Vermont Looks To Bring Oasis of Fiber-Connected Telehealth Hubs to ‘Healthcare Deserts’
Many rural healthcare facilities are struggling to keep their doors open. Some have been shuttered. Add to that the looming federal budget crisis threatening to end Medicare payments for telehealth and the urgency of what a coalition of Vermont healthcare leaders, librarians, and state broadband officials are doing comes into view.
It’s called VITAL VT (Virtual Integration for Telehealth Access through Libraries in Vermont) – an exploratory effort being launched with a $10,000 grant from the Leahy Institute For Rural Partnerships, working in collaboration with the University of Vermont Medical Center and the Vermont Library Association.
The aim is to leverage the state’s unprecedented deployment of community-owned fiber networks and create a scalable, community-centered telehealth model.

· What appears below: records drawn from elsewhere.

(* ===== verification/ChainLedger.v ===== *)
(** * The ledger of a chain that follows forks

    Every block of the head's branch above the anchor has an undo state that
    brings the tables before it back, and in all of them the shares held are
    the shares issued: switching between forks, popping blocks and applying
    others, keeps this. *)

From Stdlib Require Import ZArith Lia Bool String.
From stdpp Require Import base gmap strings list fin_sets relations.
From S2P Require Import Prelude Asset Entries Names ChainInterface ChainState AssetEntry.
From S2P Require Import EvalState ContractOperations Ledger AccountForms Conservation.
From S2P Require Import Blocks ForkDatabase ForkTree ForkStore ForkMarks.
From S2P Require Import PendingChainState Undo ChainTables Delegates DelegateLists.
From S2P Require Import ChainDatabase LedgerTables BlockLaws BlockEffects ChainExtension ForkSwitch.
From S2P Require Import Anchor.

Local Open Scope Z_scope.

Section ChainLedger.
Context `{HP : ChainParams} `{HB : BlockParams} `{HH : !BlockHashes} `{HC : Clock} `{HN : NodeParams}
  `{HV : GluaVM Pend}.

(** Sound, with room for [n] accounts, and no shares out of nothing. *)
Record ledger_ok (n : nat) (t : ChainTables) : Prop := {
  ledger_sound : sound_state n t;
  ledger_balanced a : exists k, surplus t a = k * 2 ^ 64
}.

Lemma same_maps_view t t' : same_maps t t' -> same_view t' t.
Proof.
  intros E. split; intros id;
    [apply (E KBalance) | apply (E KAccount) | apply (E KAsset) | apply (E KProperty)]; reflexivity.
Qed.
Lemma ledger_ok_same n t t' : same_maps t t' -> ledger_ok n t -> ledger_ok n t'.
Proof.
  intros E%same_maps_view [Hs Hb]. split; [exact (view_sound _ _ _ E Hs) |].
  intros a. destruct (Hb a) as [k Hk]. exists k. now rewrite (view_surplus _ _ a E).
Qed.

(** [t0] is what the undo state [u] shows over [t]. *)
Definition shows (u : Pend) (t t0 : ChainTables) : Prop :=
  forall k key, stored_kind k = true -> overlay_kind k = true ->
    db_lookup k t0 key = db_lookup k (set_prev_state (Some t) u) key.
Lemma shows_same u t t' t0 : same_maps t t' -> shows u t t0 -> shows u t' t0.
Proof.
  intros E Hs k key Hst Hk. rewrite (Hs k key Hst Hk). cbn [db_lookup pending_chain_interface].
  rewrite !pcs_lookup_generic by exact Hk. unfold overlay_lookup, entry_lookup. cbn.
  destruct (to_entry (overlay u k) !! key); [reflexivity |].
  destruct (bool_decide _); [reflexivity |]. symmetry. now apply E.
Qed.

(** The accounts the blocks of a branch register. *)
Definition branch_registers (db : ForkDb) (l : list BlockIdType) : nat :=
  list_sum (map (fun id => match full_blocks db !! id with
                           | Some b => registered (user_transactions b)
                           | None => 0%nat
                           end) l).

Variable room : nat.
Variable floor : Z.

(** The tables [t] after the branch [l], and before each of its blocks above
    the floor, are in order. *)
Inductive backed (db : ForkDb) (undos : gmap BlockIdType Pend) : ChainTables -> list BlockIdType -> Prop :=
  | backed_low t l : (forall x, x ∈ l -> number_at db x <= floor) ->
      ledger_ok (room - branch_registers db l) t -> backed db undos t l
  | backed_block t id l u t0 : ledger_ok (room - branch_registers db (id :: l)) t ->
      undos !! id = Some u -> shows u t t0 -> backed db undos t0 l -> backed db undos t (id :: l).

Lemma backed_ok db undos t l : backed db undos t l -> ledger_ok (room - branch_registers db l) t.
Proof. now destruct 1. Qed.
Lemma backed_same db undos t t' l : same_maps t t' -> backed db undos t l -> backed db undos t' l.
Proof.
  intros E Hb. revert E. destruct Hb as [t l Hlow Ht | t id l u t0 Ht Hu Hs Hb]; intros E.
  - apply backed_low; [exact Hlow | exact (ledger_ok_same _ _ _ E Ht)].
  - eapply backed_block; [exact (ledger_ok_same _ _ _ E Ht) | exact Hu | exact (shows_same _ _ _ _ E Hs) | exact Hb].
Qed.
Lemma branch_registers_same db db' l : (forall x, x ∈ l -> full_blocks db' !! x = full_blocks db !! x) ->
  branch_registers db' l = branch_registers db l.
Proof.
  intros E. unfold branch_registers. f_equal. apply map_ext_in. intros x Hx. rewrite E; [reflexivity |].
  now apply list_elem_of_In.
Qed.
(** What holds of a branch holds when other blocks come, and when undo states
    come or those below the floor go. *)
Lemma backed_grows `{!BlockParams} db db' undos undos' t l :
  (forall x, x ∈ l -> full_blocks db' !! x = full_blocks db !! x) ->
  (forall x u, x ∈ l -> floor < number_at db x -> undos !! x = Some u -> undos' !! x = Some u) ->
  orderly db -> forall id, branch db id l -> backed db undos t l -> backed db' undos' t l.
Proof.
  intros Ef Eu Ho id Hbr Hb. revert id Hbr.
  induction Hb as [t l Hlow Ht | t x l u t0 Ht Hu Hs Hb IH]; intros id Hbr.
  - apply backed_low; [| now rewrite (branch_registers_same db db')].
    intros x Hx. unfold number_at. rewrite Ef by exact Hx. exact (Hlow x Hx).
  - destruct (Z.le_gt_cases (number_at db x) floor) as [Hle | Hgt].
    + apply backed_low; [| now rewrite (branch_registers_same db db')].
      intros y Hy. unfold number_at. rewrite Ef by exact Hy. fold (number_at db y).
      assert (id = x) as -> by (inversion Hbr; congruence).
      pose proof (branch_number _ _ _ y Ho Hbr Hy). lia.
    + eapply backed_block; [| apply Eu; [set_solver | lia | exact Hu] | exact Hs |].
      * now rewrite (branch_registers_same db db').
      * inversion Hbr; subst. eapply IH; [| | eassumption].
        -- intros y Hy. apply Ef. set_solver.
        -- intros y v Hy. apply Eu. set_solver.
Qed.

Definition ledger_inv (d : ChainDatabase) : Prop :=
  exists l, branch (db_forks d) (head_block_id d) l /\
    backed (db_forks d) (block_id_to_undo_state d) (db_tables d) l.

(** Every stored block has transactions that settle and a time of 32 bits,
    and no branch registers more accounts than there is room for. *)
Record payable (db : ForkDb) : Prop := {
  payable_blocks id b : full_blocks db !! id = Some b ->
    Forall settles (user_transactions b) /\ timely (header b);
  payable_room id l : branch db id l -> (branch_registers db l <= room)%nat
}.

(** What a step relies on, and keeps. *)
Record grounded (c : BlockIdType) (d : ChainDatabase) : Prop := {
  gr_orderly : orderly (db_forks d);
  gr_within : within floor (db_forks d);
  gr_undo : undo_above floor d;
  gr_payable : payable (db_forks d);
  gr_on : is_included (look (db_forks d) c) = true;
  gr_number : number_at (db_forks d) c = floor
}.

(** What is put on a chain that contains the anchor is above the floor. *)
Lemma above_anchor c d id b l : chain_inv d -> grounded c d ->
  branch (db_forks d) id (id :: l) -> full_blocks (db_forks d) !! id = Some b ->
  c = 0 \/ c ∈ l -> floor < block_num (header b).
Proof.
  intros Hi [Ho _ _ _ _ Hn] Hbr Hb Hc. destruct (Ho _ _ Hb) as [Hpos _].
  destruct Hc as [-> | Hc].
  - unfold number_at in Hn. rewrite (proj1 (tree_genesis _ (ok_tree _ (inv_ok _ Hi)))) in Hn. lia.
  - inversion Hbr as [| i b' l' Hb' Hid Hl]; subst i l'.
    destruct (branch_split _ _ _ c Hl (or_intror Hc)) as (m1 & m2 & -> & Hm2).
    destruct (branch_above _ _ _ (id :: m1) Ho Hm2 id Hbr id) as (bx & Hbx & Hlt); [set_solver |].
    rewrite Hb in Hbx. injection Hbx as <-. lia.
Qed.

Lemma popped_ledger c d d' l u t : chain_inv d -> grounded c d ->
  is_included (look (db_forks d') c) = true ->
  branch (db_forks d) (head_block_id d) (head_block_id d :: l) ->
  block_id_to_undo_state d !! head_block_id d = Some u ->
  apply_changes (set_prev_state (Some (db_tables d)) u) = (Ok tt, Some t) -> popped t d d' ->
  ledger_inv d -> ledger_inv d'.
Proof.
  intros Hi Hg Hc Hbr Hu Ha P (l1 & Hl1 & Hb). rewrite (branch_unique _ _ _ _ Hl1 Hbr) in Hb.
  assert (is_Some (fork_db (db_forks d) !! head_block_id d)) as Hf.
  { apply (tree_stored _ _ (ok_tree _ (inv_ok _ Hi))). eapply branch_stored; [exact Hbr | set_solver]. }
  destruct (mark_included_same _ _ _ _ _ Hf (fun E => False_ind _ (diff_false_true E)) (pop_forks _ _ _ P))
    as (Ef & _ & Einc).
  inversion Hbr as [| id bh l' Hbb Hid Hl]; subst id l'.
  assert (floor < block_num (header bh)) as Habove.
  { apply (above_anchor c d (head_block_id d) bh l Hi Hg Hbr Hbb).
    rewrite Einc in Hc. case_decide as Hne; [discriminate |].
    destruct (inv_branch _ Hi) as (lb & Hlb & Hinc). rewrite (branch_unique _ _ _ _ Hlb Hbr) in Hinc.
    apply Hinc in Hc as [? | Hc]; [now left | right]. set_solver. }
  inversion Hb as [t1 l2 Hlow _ E1 E2 | t1 id l2 u' t0 Ht Hu' Hs Hb0]; subst.
  { exfalso. specialize (Hlow (head_block_id d) ltac:(set_solver)). unfold number_at in Hlow. rewrite Hbb in Hlow. lia. }
  assert (u' = u) as -> by congruence. exists l. split.
  - assert (header bh = head_block_header d) as Ehd.
    { destruct (inv_head _ Hi) as [[E0 _] | (_ & b' & Hb' & <-)]; congruence. }
    rewrite (pop_head _ _ _ P), <- Ehd. exact (branch_ext _ _ _ _ Ef Hl).
  - rewrite (pop_undo _ _ _ P). apply (backed_same _ _ t0).
    + transitivity t; [| apply P]. intros k key Hst Hk. rewrite (Hs k key Hst Hk).
      unfold apply_changes in Ha. cbn [prev_state set_prev_state] in Ha.
      destruct (forM _ _ _) as [r t'] eqn:E. injection Ha as -> ->.
      rewrite (apply_kinds_spec _ _ apply_order_nodup _ _ E) by (exact Hst || now destruct k).
      rewrite decide_True by apply apply_order_all. now apply overlaid_lookup.
    + refine (backed_grows (db_forks d) _ (block_id_to_undo_state d) _ _ _ _ _ (gr_orderly _ _ Hg) _ Hl Hb0);
        [now intros; rewrite Ef | auto].
Qed.

(** The views of the tables a block leaves are those of its pending state. *)
Lemma committed_view b p d d' : committed b p d d' -> same_view (db_tables d') p.
Proof.
  intros C. split; intros id; [apply (com_lookup _ _ _ _ C KBalance) | apply (com_lookup _ _ _ _ C KAccount)
    | apply (com_lookup _ _ _ _ C KAsset) | apply (com_lookup _ _ _ _ C KProperty)]; reflexivity.
Qed.

(** The ledger after a block on the branch [l]. *)
Lemma applied_ledger b p d d' l key : full_blocks (db_forks d) !! block_id b = Some b ->
  (branch_registers (db_forks d) (block_id b :: l) <= room)%nat ->
  Forall settles (user_transactions b) -> timely (header b) ->
  apply_block (db_tables d) b key (new_pending (Some (db_tables d))) = (Ok tt, p) -> committed b p d d' ->
  ledger_ok (room - branch_registers (db_forks d) l) (db_tables d) ->
  ledger_ok (room - branch_registers (db_forks d) (block_id b :: l)) (db_tables d').
Proof.
  intros Hbb Hroom Hset Ht Hrun C [Hsound Hbal].
  assert (branch_registers (db_forks d) (block_id b :: l) =
          (registered (user_transactions b) + branch_registers (db_forks d) l)%nat) as Ereg
    by (unfold branch_registers; cbn [map list_sum]; now rewrite Hbb).
  pose proof (committed_view _ _ _ _ C) as Hv.
  assert (forall a, sound_state (room - branch_registers (db_forks d) (block_id b :: l)) p /\
            exists k, surplus p a = surplus (db_tables d) a + k * 2 ^ 64) as Heff.
  { intros a. rewrite <- (view_surplus _ _ a (over_view (db_tables d))).
    refine (apply_block_effect _ b key _ _ p tt a Hset _ Ht Hrun).
    apply (view_sound _ _ _ (over_view (db_tables d))). revert Hsound.
    replace (room - branch_registers (db_forks d) l)%nat with
      (registered (user_transactions b) + (room - branch_registers (db_forks d) (block_id b :: l)))%nat by lia.
    auto. }
  split; [exact (view_sound _ _ _ Hv (proj1 (Heff 0))) |].
  intros a. destruct (Heff a) as [_ [k Hk]], (Hbal a) as [k' Hk'].
  exists (k + k'). rewrite (view_surplus _ _ a Hv), Hk, Hk'. lia.
Qed.

Lemma accepted_ledger c b p d d' : chain_inv d -> grounded c d -> block_id b <> 0 -> arrived d b ->
  accepted b p d d' -> ledger_inv d -> ledger_inv d'.
Proof.
  intros Hi Hg H0 Ha Hacc (l & Hl & Hb). pose proof Hg as [Ho Hw Hu Hp Hon Hn].
  destruct (accepted_inv c b p d d' H0 Hi Ha Hacc) as (_ & Hs & _ & Eh).
  destruct Hacc as ((key & Hnext & Hrun) & C & _). destruct Ha as [Hbb Hlink].
  assert (branch (db_forks d) (block_id b) (block_id b :: l)) as Hbr.
  { eapply branch_block; [exact Hbb | exact H0 |]. now rewrite (next_previous _ _ _ Hnext). }
  assert (floor < block_num (header b)) as Habove.
  { apply (above_anchor c d (block_id b) b l Hi Hg Hbr Hbb).
    destruct (inv_branch _ Hi) as (lb & Hlb & Hinc). rewrite (branch_unique _ _ _ _ Hlb Hl) in Hinc.
    now apply Hinc. }
  exists (block_id b :: l). rewrite Eh. split; [exact (branch_ext _ _ _ _ (same_full _ _ Hs) Hbr) |].
  pose proof (undo_from _ _ Hu) as Hmin. pose proof (Hw _ _ Hbb Hlink) as Hnum.
  destruct (com_undo _ _ _ _ C) as (undo & Hun & Hput); [lia |].
  eapply backed_block with (t0 := db_tables d); [| exact Hput | |].
  - rewrite (branch_registers_same (db_forks d)) by (intros; now rewrite (same_full _ _ Hs)).
    destruct (payable_blocks _ Hp _ _ Hbb) as [Hset Ht].
    exact (applied_ledger b p d d' l key Hbb (payable_room _ Hp _ _ Hbr) Hset Ht Hrun C (backed_ok _ _ _ _ Hb)).
  - intros k key' Hst Hk. rewrite <- (undo_lookup _ _ _ Hun k key' Hk Hst). symmetry.
    apply (rebased_lookup undo p (db_tables d')); [apply Hun | now apply (com_lookup _ _ _ _ C) | exact Hk].
  - refine (backed_grows (db_forks d) _ (block_id_to_undo_state d) _ _ _ _ _ Ho _ Hl Hb);
      [now intros; rewrite (same_full _ _ Hs) |].
    intros x v Hx Hlow Hv. apply (com_older _ _ _ _ C x v); [| exact Hv |].
    + intros ->. pose proof (branch_nodup _ _ _ (ok_tree _ (inv_ok _ Hi)) Hbr) as Hnd. now apply NoDup_cons in Hnd as [? _].
    + intros _ Eold. destruct (undo_index _ _ Hu _ _ Eold) as (bx & Hbx & En).
      unfold number_at in Hlow. rewrite Hbx in Hlow. lia.
Qed.

Lemma move_ledger c d d' : grounded c d -> is_included (look (db_forks d') c) = true ->
  move d d' -> ledger_inv d -> ledger_inv d'.
Proof.
  intros Hg Hc [l u t Hi Hbr Hun Ha P | b p Hi H0 Ha Hacc | Et Eh Ef Eu _] Hl.
  - exact (popped_ledger c d d' l u t Hi Hg Hc Hbr Hun Ha P Hl).
  - exact (accepted_ledger c b p d d' Hi Hg H0 Ha Hacc Hl).
  - destruct Hl as (l & Hbr & Hb). exists l. rewrite Eh, Eu, Et.
    split; [exact (branch_ext _ _ _ _ Ef Hbr) |].
    refine (backed_grows (db_forks d) _ (block_id_to_undo_state d) _ _ _ _ _ (gr_orderly _ _ Hg) _ Hbr Hb);
      [now intros; rewrite Ef | auto].
Qed.

Lemma payable_ext db db' : full_blocks db' = full_blocks db -> payable db -> payable db'.
Proof.
  intros E [H1 H2]. split; [intros id b; rewrite E; apply H1 |].
  intros id l Hl. rewrite (branch_registers_same db) by (intros; now rewrite E).
  apply (H2 id). exact (branch_ext _ _ _ _ (eq_sym E) Hl).
Qed.

Lemma step_grounded c d d' : steps_to c d d' -> grounded c d -> grounded c d'.
Proof.
  intros [Hm Hf Hl Hu Hk] [G1 G2 G3 G4 G5 G6]. split.
  - intros id b. rewrite Hf. apply G1.
  - intros id b. rewrite Hf. intros Hb Hc. exact (G2 id b Hb (Hl _ Hc)).
  - exact (Hu floor G2 G3).
  - exact (payable_ext _ _ Hf G4).
  - auto.
  - now rewrite (number_at_ext _ _ c Hf).
Qed.

Lemma evolves_ledger c d d' : grounded c d -> evolves c d d' -> ledger_inv d -> ledger_inv d'.
Proof.
  intros Hg He. pose proof (ev_moves _ _ _ He) as Hm. clear He.
  induction Hm as [d | d d1 d' Hs _ IH]; [easy |]. intros Hl. apply IH; [exact (step_grounded _ _ _ Hs Hg) |].
  apply (move_ledger c d); [exact Hg | | apply Hs | exact Hl].
  apply (step_keeps _ _ _ Hs), Hg.
Qed.
End ChainLedger.

(** A higher floor asks for less. *)
Lemma backed_raise `{ChainParams} `{BlockParams} `{Clock} `{GluaVM Pend} room floor floor' db undos t l :
  floor <= floor' -> backed room floor db undos t l -> backed room floor' db undos t l.
Proof.
  intros Hf. induction 1 as [t l Hlow Ht | t id l u t0 Ht Hu Hs Hb IH].
  - apply backed_low; [intros x Hx; specialize (Hlow x Hx); lia | exact Ht].
  - eapply backed_block; eassumption.
Qed.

“We’re really looking to find any way to make any of our community members in Vermont get access to care – easier, better, quicker. So we’re wondering if telehealth (hubs) might be the right answer for that, if we’re able to put it right in people’s libraries, right in their own towns,” Roz King, chief of research for emergency medicine at the University of Vermont, told local CBS affiliate WCAX.
Data-mapping ‘Healthcare Deserts’
In speaking with ILSR this week, King said what spurred the initiative was a talk given by one of UVM’s medical students who noted how Vermont was beginning to see “healthcare deserts where in some rural counties PCP’s were aging out and no one was there to provide healthcare (services).”